>>>
(* ===== verification/PrefixIndexFacts.v ===== *)
(** * Correctness of the prefix index

    The invariant that ties the three maps of an index to its list of entries and the
    references it holds to the heap, that publishing, eviction and matching keep it,
    and what they return. *)

From stdpp Require Import gmap strings.
From S2P Require Import Prelude PyState Cxx BlockPool BlockPoolFacts BlockPoolSafety BlockRefs PrefixIndex.

Local Open Scope Z_scope.

(** ** The invariant *)

(** The block of an entry is at location [l] of pool [i]. *)
Definition at_place (h : heap) (i : nat) (e : CacheEntry) (l : CacheBlockLocation) : Prop :=
  ∃ c, block_ref e = Some c ∧ place h c = Some (i, l).

Definition order_of (e : CacheEntry) (l : CacheBlockLocation) : EvictionOrder :=
  (last_access_epoch e, lcm_block_id l, slot_index l).

Definition valid_key (g : nat) (k : CacheKey) : Prop := group_id k = g ∧ content_hash k ≠ ""%string.

Record entries_ok (h : heap) (i g : nat) (E : CacheEntries) : Prop := {
  eo_nodes : NoDup (entries E).*1;
  eo_fresh n : n ∈ (entries E).*1 → (n < next_node E)%nat;
  eo_placed n e : (n, e) ∈ entries E → ∃ l, at_place h i e l;
  eo_valid n e : (n, e) ∈ entries E → valid_key g (key e);
  eo_key k n : by_key E !! k = Some n ↔ ∃ e, (n, e) ∈ entries E ∧ key e = k;
  eo_location l n : by_location E !! l = Some n ↔ ∃ e, (n, e) ∈ entries E ∧ at_place h i e l;
  eo_order o n : (o, n) ∈ by_eviction_order E ↔ ∃ e l, (n, e) ∈ entries E ∧ at_place h i e l ∧ o = order_of e l;
  eo_sorted : sorted (by_eviction_order E).*1;
}.

Definition refs (E : CacheEntries) : list nat := omap (λ node, block_ref node.2) (entries E).

Lemma at_place_fun h i e l l' : at_place h i e l → at_place h i e l' → l = l'.
Proof. intros (c & Hc & Hl) (c' & Hc' & Hl'). congruence. Qed.

Lemma at_place_Location h i e l : at_place h i e l → Location (block_ref e) h = Ok l.
Proof.
  intros (c & Hc & (k & Hk & _ & Hl)%place_Some). unfold Location. rewrite Hc. cbn [lookup_or mbind result_bind].
  rewrite (control_Ok _ _ _ Hk). cbn. by rewrite Hl.
Qed.

Section entries.
Context (h : heap) (i g : nat) (E : CacheEntries) (HE : entries_ok h i g E).

Lemma entry_fun n e e' : (n, e) ∈ entries E → (n, e') ∈ entries E → e = e'.
Proof.
  intros [j Hj]%list_elem_of_lookup_1 [j' Hj']%list_elem_of_lookup_1.
  assert (j = j') as ->; [|congruence].
  apply (NoDup_lookup (entries E).*1 j j' n); [apply HE|by rewrite list_lookup_fmap, Hj|by rewrite list_lookup_fmap, Hj'].
Qed.

Lemma entry_at_spec n e : (n, e) ∈ entries E → entry_at n E = Ok e.
Proof.
  intros Hin. unfold entry_at. destruct (list_find _ (entries E)) as [[j [n' e']]|] eqn:Hf.
  - apply list_find_Some in Hf as (Hj & Hn & _). cbn in *. subst n'. f_equal. symmetry.
    apply (entry_fun n); [done|]. by eapply list_elem_of_lookup_2.
  - apply list_find_None in Hf. by apply (proj1 (Forall_forall _ _) Hf (n, e)) in Hin.
Qed.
<<<
With the line holding "and what they return. *)" as the first and the line holding "intros (c & Hc & (k" as the last, please transcribe exactly the lines of the material above in that range and nothing else.

    and what they return. *)

From stdpp Require Import gmap strings.
From S2P Require Import Prelude PyState Cxx BlockPool BlockPoolFacts BlockPoolSafety BlockRefs PrefixIndex.

Local Open Scope Z_scope.

(** ** The invariant *)

(** The block of an entry is at location [l] of pool [i]. *)
Definition at_place (h : heap) (i : nat) (e : CacheEntry) (l : CacheBlockLocation) : Prop :=
  ∃ c, block_ref e = Some c ∧ place h c = Some (i, l).

Definition order_of (e : CacheEntry) (l : CacheBlockLocation) : EvictionOrder :=
  (last_access_epoch e, lcm_block_id l, slot_index l).

Definition valid_key (g : nat) (k : CacheKey) : Prop := group_id k = g ∧ content_hash k ≠ ""%string.

Record entries_ok (h : heap) (i g : nat) (E : CacheEntries) : Prop := {
  eo_nodes : NoDup (entries E).*1;
  eo_fresh n : n ∈ (entries E).*1 → (n < next_node E)%nat;
  eo_placed n e : (n, e) ∈ entries E → ∃ l, at_place h i e l;
  eo_valid n e : (n, e) ∈ entries E → valid_key g (key e);
  eo_key k n : by_key E !! k = Some n ↔ ∃ e, (n, e) ∈ entries E ∧ key e = k;
  eo_location l n : by_location E !! l = Some n ↔ ∃ e, (n, e) ∈ entries E ∧ at_place h i e l;
  eo_order o n : (o, n) ∈ by_eviction_order E ↔ ∃ e l, (n, e) ∈ entries E ∧ at_place h i e l ∧ o = order_of e l;
  eo_sorted : sorted (by_eviction_order E).*1;
}.

Definition refs (E : CacheEntries) : list nat := omap (λ node, block_ref node.2) (entries E).

Lemma at_place_fun h i e l l' : at_place h i e l → at_place h i e l' → l = l'.
Proof. intros (c & Hc & Hl) (c' & Hc' & Hl'). congruence. Qed.

Lemma at_place_Location h i e l : at_place h i e l → Location (block_ref e) h = Ok l.
Proof.
  intros (c & Hc & (k & Hk & _ & Hl)%place_Some). unfold Location. rewrite Hc. cbn [lookup_or mbind result_bind].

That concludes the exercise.